Tony Blair’s Suggested Controls On Migration From The European Union Are Nothing Of The Sort

The government is reportedly considering post-Brexit immigration proposals that would end free movement rules immediately upon the UK’s departure from the EU while gradually bringing in measures to reduce the number of lower-skilled European migrants. However, in an article published on 9th September, Mr Blair argues that ending the free movement of people in order to address public concerns about immigration is unnecessary. In his words, the UK can ‘curtail the things that people feel are damaging about European immigration, both by domestic policy change and by agreeing change within Europe to the freedom of movement principle’. As a paper by his think tank the Tony Blair Institute for Global Change [IGC] puts it, this would not require the UK to leave the EU. The paper outlines three key proposals for reforming free movement rules:

  1. EU nationals should be required to have an offer of work before they arrive.
  2. Those EU migrants who do not obtain permission to stay would be banned from opening a bank account, renting a home or claiming benefits, while free healthcare should be restricted for unemployed migrants and universities should be able to charge EU nationals higher tuition fees than UK students.
  3. An ’emergency brake’ could be negotiated with the EU which would allow the UK to impose temporary restrictions in certain sectors when migrant numbers were high.

This blog analyses a selection of the proposals.

The requirement that EU workers have a job before arrival

Under existing free movement rules, job seekers have the right to reside for a period exceeding six months (CoJ, Case C-292/89 Antonissen) without having to meet any conditions if they continue to seek employment in the host Member State and have a ‘genuine chance’ of finding work; during this time they cannot be expelled.

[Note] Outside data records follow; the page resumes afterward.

(* ===== verification/Prelude.v ===== *)
(** * BunnyMQ: a verified model of the broker

    BunnyMQ is a replicated log broker. Producers encode records into batches; the data API of
    a node validates them; the data coordinator routes them to the raft shard of a partition;
    the partition state machine appends them to a storage of log segments; consumers fetch by
    offset and commit their progress in consumer groups. The metadata state machine, replicated
    too, holds topics, partitions, nodes and groups; the cluster coordinator creates topics, places
    their replicas and starts their shards, and the group coordinator proposes the commands that
    change the groups. Producers, consumers and administrators use a client library that finds
    leaders, retries, and keeps a consumer's membership alive.

    The files, from the bottom up:

    - [Prelude]: machine integers with their wrap-around, Go errors and panics as outcomes, slices
      with their bounds, big-endian bytes, tactics and hint databases.
    - [Hash], [Varint], [Batch]: CRC-32C, varints and the batch codec (internal/storage/batch.go).
      Encoding then decoding gives the records back; a changed byte is detected; decoding ends on
      every input. The fuel of the decoder loops is the length of the data, because every
      iteration consumes a byte.
    - [SegName], [LogSegment], [BinSearch], [OffsetIndex], [TimeIndex]: file names and their order,
      log files (log_segment.go) and the preallocated index files (offset_index.go, time_index.go).
      A directory is a finite map from names to contents; [frame] says which names an operation
      touches.
    - [BatchLog]: the abstract log, a list of batches with consecutive offsets, and what a fetch of
      it returns. [Segment], [Recovery], [Storage], [StorageOpen], [StorageCut]: one segment
      (segment_storage.go), reopening (recovery.go) and the storage (storage.go, retention.go).
      [represents] relates a storage to the abstract log; appending, reading, closing and
      reopening, crashing at any byte, truncating and retention are refinements of operations on
      it. [StorageExamples] composes codec and storage and evaluates concrete storages.
    - [Keys], [Metadata]: the metadata state machine (internal/metadata), all commands and queries.
      [Rebalance]: its own division of partitions among members. [MetadataInv]: the invariant of
      the topic and partition tables, and histories: shard ids are never reused, leader epochs
      only grow.
    - [Json], [MetaJson], [MetaSnap]: encoding/json on values, the JSON of commands and of the state
      by the struct tags of types.go, snapshots; a replica restored from a snapshot is one that
      replayed the log.
    - [RangeAssign]: the coordinators' assignment (assignment.go, groupcoord.go): exact, even,
      independent of the order of its inputs.
    - [Prog]: calls that make requests to an environment, run by a handler or executed among
      other processes, with a rule for invariants. [GroupCoord]: the group coordinator
      (groupcoord.go) as such calls. [GroupSem]: no partition has two owners under any
      interleaving. [GroupRun], [GroupLive]: what each call does, on every branch; the session
      sweep; the rebalance signal. [GroupFailover]: the sweep loop removes silent members in time,
      and what a newly elected coordinator does with the heartbeats it never heard.
    - [Partition]: the partition state machine (internal/partition): updates, the sidecar, exactly
      once across crashes. [Sidecar]: the files of the sidecar and a crash while it is replaced.
      [StorageHistory]: the storage simulates an abstract log on every history of operations, if no time
      limit is in force or timestamps do not go back; otherwise retention can leave a hole.
      [Replicas]: the lives of the replicas of a shard, with chunks, ticks, restarts and crashes, as
      a step relation; two replicas agree wherever both hold an offset. One crash is left out,
      that of the first update before there is a sidecar, which stores batches twice
      ([first_update_duplicates] in [Partition]).
    - [StorageMetrics], [RaftMetrics]: the metrics (internal/storage/metrics.go, internal/cluster and
      what records them): recording changes nothing else, and on every history the series say what
      the storages did and whom the coordinator knows as leader; where they do not (the segment
      count, the latest offset after a cut at opening) the theorem says so.
    - [DataCoord], [ApiData]: the data coordinator (coordinator/data/data.go) and the data API
      (internal/api/data) over classes that stand for the coordinator interfaces. [DataRun]: the
      path of a record from the producer's request to the consumer's fetch, leadership errors,
      the wake-up of long polls, and what validation lets through. [StorageTime]: which batch a
      lookup by time finds, and which it skips.
    - [ClusterCoord]: the cluster coordinator (coordinator/cluster/cluster.go), its calls,
      loops and goroutines. [Bootstrap]: the bootstrap of a node returns. [Placement]:
      replica placement is even and total. [ClusterPlace]: placement under any interleaving
      with other nodes. [ClusterRun], [ClusterServe]: reconciliation converges, a leader
      sweep records what raft reports, a new topic comes into service. [ApiMgmt]: the
      management API (internal/api/management).
    - [RaftHost]: the raft host (internal/raft/host.go) and the broker's wrapper of it. The requests
      of the coordinators, made through it, do what the other files say they do, given that the
      raft library behaves as documented (the class [NodeHost]): proposals with time left are
      committed and applied, proposals without fail, shards start with a valid configuration and members.
    - [Config], [BrokerConfig]: the configuration (internal/config) and the wiring of main.go; what
      the defaults do to retention. [Auth]: authentication (internal/api/auth). [Interceptors]: the
      chain of authentication, logging and metrics before the handlers (internal/api).
    - [ClientCodec], [ClientNet]: the batch codec, connection pool, metadata cache and back-off of
      the clients (internal/client), and the requests clients make. [Producer], [Consumer],
      [Admin]: pkg/client. [ProducerRun], [ConsumerRun], [ConsumerRace]: a producer and a deposed
      leader, a consumer in a group, and a poll beside a rebalance.
    - [ClientWorld], [ClientRun], [ClientServe], [AdminRun]: clients and brokers in one world, where
      the requests of the clients are answered by the API servers over the coordinators, the state
      machines and the storage: sending, polling and creating topics, end to end. [ClientGroup]:
      the group requests, through the API, the coordinator and the metadata; [GroupServe]: members
      of a group that read a partition one after the other.
      [ClientExamples] applies these theorems to a concrete cluster.
    - [Base64], [Cli], [CliTrace], [CliRun], [CliExamples]: the command line client (cmd/bunnymq-cli):
      what the consume command prints and commits on every path, a record from one terminal to
      another, and what --count loses. [StorageDebug]: the tool for storage directories
      (cmd/storage-debug); its dump and recovery agree on every file, and what it appends it reads
      back. [Broker]: the process (cmd/bunnymq/main.go and the servers of internal/api): on every
      path of replies the APIs are served only while all behind them runs, and what is left
      running when it fails.

    How the code is modelled.

    A Go function is a function here, with its name; early returns are branches in the same
    order. An operation that mutates an object returns the new object, also when it fails. The
    result of a call is an [outcome]: a value, an error, a panic, or [OutOfFuel], a value of the
    model for a loop whose bound was too small; theorems that say an operation succeeds exclude
    it. Integers are [Z] with the conversions of the code written out ([i32], [u64], ...). Maps are
    stdpp's [gmap]; where the order of a Go map iteration matters it is a request with any
    permutation as its answer. Mutexes make an operation one step; where the code goes on after it
    has released a lock the file says so. The metadata lookup copies a
    group but shares its members map; the sweep, which iterates over that map while its own
    proposals change it, reads the shared map at every iteration.

    Bounds.

    A batch is at most 2^29 bytes (the API refuses more than 4 MiB) and a segment is configured to
    at most 2^30 ([cfg_ok]), so that positions fit the int32 fields of the indexes. Offsets and
    shard ids stay below 2^63 and 2^64, histories below 2^32 entries. A long poll takes a bound on
    its wake-ups as an argument.

    What is not modelled.

    The raft library (its calls are requests with the documented answers), the text form of JSON
    (values are modelled, member names as they are written), gRPC transport and TLS, failing system
    calls (the sidecar's crash apart, a file that is written is there), log lines other than those
    of the requests, the timing of most tickers (their bodies are operations that may happen at any
    time; the session sweep has its interval), the Prometheus client (a vector is a map from label
    values to numbers, exact below 2^53), and the parsing of command lines. The generated protocol
    code is not modelled; its messages are the arguments and results of the handlers.
    [ConsumerRun] answers group requests with fixed replies, so that they can also fail; in
    [ClientGroup] the coordinator answers them. *)

From coqutil Require Export Byte.
From stdpp Require Export base tactics list gmap strings numbers sorting.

According to the International Passenger Survey, the inflow of EU migrants recorded as looking for work over the last five years (2012-2016) has averaged 57,000 a year. The IGC paper suggests that one option for the UK would be seek a ‘stripped down’ form of free movement ‘under which the free movement of people would continue as before, with the exception of EU citizens moving to the UK to look for work without a job offer’.

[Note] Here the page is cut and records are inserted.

(* ===== verification/LogSegment.v ===== *)
(** * The log file of a segment

    internal/storage/log_segment.go. The files of a storage directory are a map from names to
    contents; a [LogSegment] is a handle on one of them with the cached size the code keeps in
    an atomic. Opening a missing file for reading is the only I/O failure modelled: the other
    system calls succeed. No operation is applied to a segment after its files are removed.

    [ScanFrom_batches] says what the scan loop does on a file of well-framed batches; every
    reader of the log (fetch, index rebuild, recovery) is proved through it. *)

From S2P Require Import Prelude.
Local Open Scope Z_scope.

(** The storage directory: file name to contents. *)
Abbreviation files := (gmap string (list byte)).

Definition contents (fs : files) (name : string) : list byte := default [] (fs !! name).

Lemma contents_insert fs name c : contents (<[name := c]> fs) name = c.
Proof. unfold contents. by rewrite lookup_insert_eq. Qed.

Lemma contents_insert_ne fs name name' c :
  name <> name' -> contents (<[name := c]> fs) name' = contents fs name'.
Proof. intros. unfold contents. by rewrite lookup_insert_ne. Qed.

(** [frame X fs fs']: only the files of [X] may differ. *)
Definition frame (X : gset string) (fs fs' : files) : Prop := forall n, n ∉ X -> fs' !! n = fs !! n.

Lemma frame_refl X fs : frame X fs fs.
Proof. done. Qed.
Lemma frame_trans X fs1 fs2 fs3 : frame X fs1 fs2 -> frame X fs2 fs3 -> frame X fs1 fs3.
Proof. intros H1 H2 n Hn. by rewrite H2, H1. Qed.
Lemma frame_mono X Y fs fs' : X ⊆ Y -> frame X fs fs' -> frame Y fs fs'.
Proof. intros HXY H n Hn. apply H. set_solver. Qed.
Lemma frame_insert name c fs : frame {[name]} fs (<[name := c]> fs).
Proof. intros n Hn. apply lookup_insert_ne. set_solver. Qed.
Lemma frame_delete name fs : frame {[name]} fs (delete name fs).
Proof. intros n Hn. apply lookup_delete_ne. set_solver. Qed.
Lemma frame_contents X fs fs' n : frame X fs fs' -> n ∉ X -> contents fs' n = contents fs n.
Proof. intros H Hn. unfold contents. by rewrite H. Qed.

(** [set_solver] on goals about sets of file names, with only the facts about names kept. *)
Ltac names_solver :=
  repeat match goal with
  | H : ?T |- _ =>
      lazymatch T with
      | context [@elem_of] => fail
      | context [@disjoint] => fail
      | @eq string _ _ -> False => fail
      | ~ (@eq string _ _) => fail
      | _ => clear H
      end
  end; set_solver.

Create HintDb frame.
#[export] Hint Resolve frame_refl frame_insert frame_delete : frame.

(** [ftruncate]: shorten, or extend with zero bytes. *)
Definition truncate_bytes (c : list byte) (n : Z) : list byte :=
  take (Z.to_nat n) c ++ replicate (Z.to_nat n - length c) (byte.of_Z 0).

Lemma truncate_bytes_le c n : 0 <= n <= len c -> truncate_bytes c n = take (Z.to_nat n) c.
Proof.
  unfold truncate_bytes, len. intros Hn. replace (Z.to_nat n - length c)%nat with 0%nat by lia.
  apply app_nil_r.
Qed.

Lemma len_truncate c n : 0 <= n -> len (truncate_bytes c n) = n.
Proof.
  unfold truncate_bytes, len. intros Hn. rewrite length_app, length_take, length_replicate. lia.
Qed.

Module LogSeg.

Definition ErrSegmentReadOnly : error := ErrSentinel (Sentinel "storage" "ErrSegmentReadOnly").
Definition sErrUnexpectedEOF : sentinel := Sentinel "io" "ErrUnexpectedEOF".
Definition ErrNotExist : error := ErrSentinel (Sentinel "os" "ErrNotExist").

Record LogSegment := {
  ls_file : string;
  logSizeVal : Z;
  ls_baseOffset : Z;
  ls_readonly : bool
}.

(** [create] opens for append and creates the file; otherwise the file must exist. *)
Definition OpenLogSegment (fs : files) (path : string) (baseOffset : Z) (create : bool)
  : outcome (files * LogSegment) :=
  let mk fs c := (fs, {| ls_file := path; logSizeVal := len c; ls_baseOffset := baseOffset;
                         ls_readonly := negb create |}) in
  match fs !! path with
  | Some c => Ok (mk fs c)
  | None => if create then Ok (mk (<[path := []]> fs) []) else Err ErrNotExist
  end.

(** The write goes to the end of the file ([O_APPEND]); the position returned is the cached
    size before it. *)
Definition Append (fs : files) (s : LogSegment) (batch : list byte)
  : outcome (files * LogSegment * Z) :=
  if ls_readonly s then Err ErrSegmentReadOnly else
  let startPos := logSizeVal s in
  let fs := <[ls_file s := contents fs (ls_file s) ++ batch]> fs in
  Ok (fs, {| ls_file := ls_file s; logSizeVal := logSizeVal s + len batch;
             ls_baseOffset := ls_baseOffset s; ls_readonly := ls_readonly s |}, startPos).

(** [pread] of exactly [length] bytes; a short read is [io.ErrUnexpectedEOF]. *)
Definition ReadAt (file : list byte) (pos length : Z) : outcome (list byte) :=
  if pos <? 0 then Err (ErrNew "negative offset") else
  if pos + length <=? len file then Ok (sub file pos (pos + length))
  else Err (ErrSentinel sErrUnexpectedEOF).

(** The scan loop. The callback's captured variables are the state [St]; they keep their
    values when the scan itself returns an error, which is the [option error]. *)
Fixpoint ScanFrom_loop {St} (fuel : nat) (file : list byte) (logSize pos : Z)
    (callback : St -> list byte -> Z -> outcome (St * bool)) (st : St)
  : outcome (St * option error) :=
  match fuel with
  | O => OutOfFuel
  | S fuel' =>
      if pos <? logSize then
        match ReadAt file pos 12 with
        | Ok header =>
            batchLen ← getUint32 header 8;
            if (batchLen <? 12) || (logSize <? pos + batchLen) then Ok (st, None) else
            match ReadAt file pos batchLen with
            | Ok batch =>
                '(st, continue) ← callback st batch pos;
                if (continue : bool) then
                  ScanFrom_loop fuel' file logSize (pos + batchLen) callback st
                else Ok (st, None)
            | Err e => Ok (st, Some e)
            | Panic p => Panic p
            | OutOfFuel => OutOfFuel
            end
        | Err e => if errors_is e sErrUnexpectedEOF then Ok (st, None) else Ok (st, Some e)
        | Panic p => Panic p
        | OutOfFuel => OutOfFuel
        end
      else Ok (st, None)
  end.

(** Every iteration consumes at least twelve bytes of the log size ([ScanFrom_total]). *)
Definition ScanFrom {St} (fs : files) (s : LogSegment) (startPos : Z)
    (callback : St -> list byte -> Z -> outcome (St * bool)) (st : St)
  : outcome (St * option error) :=
  let logSize := logSizeVal s in
  ScanFrom_loop (S (Z.to_nat (logSize - startPos))) (contents fs (ls_file s)) logSize startPos callback st.

Definition Truncate (fs : files) (s : LogSegment) (pos : Z) : files * LogSegment :=
  (<[ls_file s := truncate_bytes (contents fs (ls_file s)) pos]> fs,
   {| ls_file := ls_file s; logSizeVal := pos; ls_baseOffset := ls_baseOffset s;
      ls_readonly := ls_readonly s |}).

(** ** Scanning well-framed batches *)

(** A byte string whose length field says how long it is. *)
Definition framed (b : list byte) : Prop := 12 <= len b < 2 ^ 32 /\ be_Z (sub b 8 12) = len b.

(** What the scan computes on a list of batches starting at [pos]. *)
Fixpoint scan_batches {St} (callback : St -> list byte -> Z -> outcome (St * bool))
    (bs : list (list byte)) (pos : Z) (st : St) : outcome St :=
  match bs with
  | [] => Ok st
  | b :: bs' =>
      '(st, continue) ← callback st b pos;
      if (continue : bool) then scan_batches callback bs' (pos + len b) st else Ok st
  end.

Lemma ReadAt_mid pre b post n : n = len b -> ReadAt (pre ++ b ++ post) (len pre) n = Ok b.
Proof.
  intros ->. unfold ReadAt. rewrite (proj2 (Z.ltb_ge _ _)), (proj2 (Z.leb_le _ _)) by len_lia.
  by rewrite sub_mid.
Qed.

Lemma ReadAt_prefix pre b post n :
  0 <= n <= len b -> ReadAt (pre ++ b ++ post) (len pre) n = Ok (sub b 0 n).
Proof.
  intros Hn. unfold ReadAt. rewrite (proj2 (Z.ltb_ge _ _)), (proj2 (Z.leb_le _ _)) by len_lia.
  rewrite sub_app_r by lia. rewrite sub_app_l by len_lia. do 2 f_equal; lia.
Qed.

Lemma framed_header pre b post :
  framed b ->
  exists header, ReadAt (pre ++ b ++ post) (len pre) 12 = Ok header /\ getUint32 header 8 = Ok (len b).
Proof.
  intros [Hl Hf]. exists (sub b 0 12). split; [apply ReadAt_prefix; lia|].
  unfold getUint32. rewrite slice_Ok by (rewrite ?len_sub; lia). simpl.
  rewrite sub_sub by lia. f_equal. exact Hf.
Qed.

Lemma ScanFrom_loop_batches {St} fuel pre bs callback (st : St) :
  Forall framed bs -> len (concat bs) < Z.of_nat fuel ->
  ScanFrom_loop fuel (pre ++ concat bs) (len (pre ++ concat bs)) (len pre) callback st =
  (fun st => (st, None)) <$> scan_batches callback bs (len pre) st.
Proof.
  revert fuel pre st. induction bs as [|b bs IH]; intros fuel pre st Hbs Hf;
    (destruct fuel as [|fuel]; [len_pos; lia|]); cbn [ScanFrom_loop scan_batches concat].
  - rewrite (proj2 (Z.ltb_ge _ _)) by (cbn; len_lia). done.
  - cbn [concat] in Hf. inversion_clear Hbs as [|? ? Hb Hbs']. pose proof Hb as [[Hl _] _].
    rewrite (proj2 (Z.ltb_lt _ _)) by len_lia.
    destruct (framed_header pre b (concat bs) Hb) as (header & -> & Hg).
    cbn [mbind outcome_bind]. rewrite Hg. cbn [mbind outcome_bind].
    rewrite (proj2 (Z.ltb_ge _ _)), (proj2 (Z.ltb_ge _ _)) by len_lia. cbn [orb].
    rewrite ReadAt_mid by done. destruct (callback st b (len pre)) as [[st' []]| | |]; simpl; try done.
    replace (len pre + len b) with (len (pre ++ b)) by len_lia.
    rewrite app_assoc. apply IH; [done|len_lia].
Qed.

(** Scanning a file of framed batches from the boundary after [pre] runs the callback on the
    batches in order, until it asks to stop. *)
Lemma ScanFrom_batches {St} fs s pre bs callback (st : St) :
  contents fs (ls_file s) = pre ++ concat bs -> logSizeVal s = len (pre ++ concat bs) ->
  Forall framed bs ->
  ScanFrom fs s (len pre) callback st =
  (fun st => (st, None)) <$> scan_batches callback bs (len pre) st.
Proof.
  intros Hc Hs Hbs. unfold ScanFrom. rewrite Hc, Hs. apply ScanFrom_loop_batches; [done|len_lia].
Qed.

(** The scan terminates on every file: a callback that always returns makes it return. *)
Lemma ScanFrom_loop_total {St} fuel file logSize pos callback (st : St) :
  (forall st b p, callback st b p <> OutOfFuel) -> logSize - pos < Z.of_nat fuel -> (0 < fuel)%nat ->
  ScanFrom_loop fuel file logSize pos callback st <> OutOfFuel.
Proof.
  intros Hcb. revert pos st. induction fuel as [|fuel IH]; intros pos st Hf H0; [lia|].
  cbn [ScanFrom_loop]. destruct (Z.ltb_spec pos logSize); [|done].
  unfold ReadAt. destruct (pos <? 0); [done|]. destruct (pos + 12 <=? len file); [|done].
  unfold getUint32, slice. destruct (_ && _); simpl; [|done].
  set (n := be_Z _). destruct (Z.ltb_spec n 12); [done|].
  destruct (Z.ltb_spec logSize (pos + n)); [done|]. simpl. destruct (pos + n <=? len file); [|done].
  pose proof (Hcb st (sub file pos (pos + n)) pos) as Hc.
  destruct (callback st _ pos) as [[st' []]| | |]; simpl; try done. apply IH; lia.
Qed.

Lemma ScanFrom_total {St} fs s startPos callback (st : St) :
  (forall st b p, callback st b p <> OutOfFuel) -> ScanFrom fs s startPos callback st <> OutOfFuel.
Proof. intros Hcb. apply ScanFrom_loop_total; [done|lia|lia]. Qed.

(** Appending then opening: the new batch is at the returned position. *)
Lemma Append_contents fs s batch fs' s' p :
  Append fs s batch = Ok (fs', s', p) -> logSizeVal s = len (contents fs (ls_file s)) ->
  contents fs' (ls_file s') = contents fs (ls_file s) ++ batch /\
  logSizeVal s' = len (contents fs' (ls_file s')) /\
  ReadAt (contents fs' (ls_file s')) p (len batch) = Ok batch.
Proof.
  unfold Append. destruct (ls_readonly s); [done|]. intros [= <- <- <-] Hs. cbn [ls_file logSizeVal].
  rewrite !contents_insert. split; [done|]. split; [len_lia|].
  rewrite Hs, <- (app_nil_r batch) at 1. by apply ReadAt_mid.
Qed.

End LogSeg.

This proposal would not give the UK sovereign control over immigration and would have a limited effect on the numbers actually coming in. Anyone with access to the internet can apply for jobs in the UK. Indeed, it is easy for recruiters to advertise in other countries while employers themselves constantly travel to Eastern Europe to recruit staff. It is true that the OECD project that Eastern Europe’s wealth will increase in the coming twenty years – but they do not anticipate any convergence in wages between the UK and the countries of Eastern Europe. Instead, the main effect of this proposal would be to generate a boom for recruitment agencies as potential migrants seek a formal job offer rather than rely on a relative or friend as an intermediary, as is often the case at present. The IPPR has also noted that this proposal would be very difficult to enforce. In their words: ‘The danger is, therefore, that through ineffective implementation, the policy would become nearly indistinguishable from the current system of free movement.’ [1]

In addition, the IPPR has noted that participants in focus groups before the referendum ‘felt that EU migrants should be welcomed only if they were going to contribute to the UK economy’. So another major problem with the IGC proposal is that it ignores the crucial distinction between migration into higher-skilled and lower-skilled jobs. Our research last year found that around 80% of EU migrants who arrived since 2006 would not have met the requirements necessary to be granted a Tier 2 (highly-skilled) work permit. A recent ICM/British Future poll found that 64% of those surveyed supported a reduction in low-skilled migration from EU. There is also limited economic justification for continuing to allow large inflows of cheap, foreign labour into lower-skilled jobs. The independent Migration Advisory Committee has found: ‘Low skilled migrants have a neutral impact on UK-born employment rates, fiscal contribution, GDP per head and productivity’ (see MAC report, p. 8).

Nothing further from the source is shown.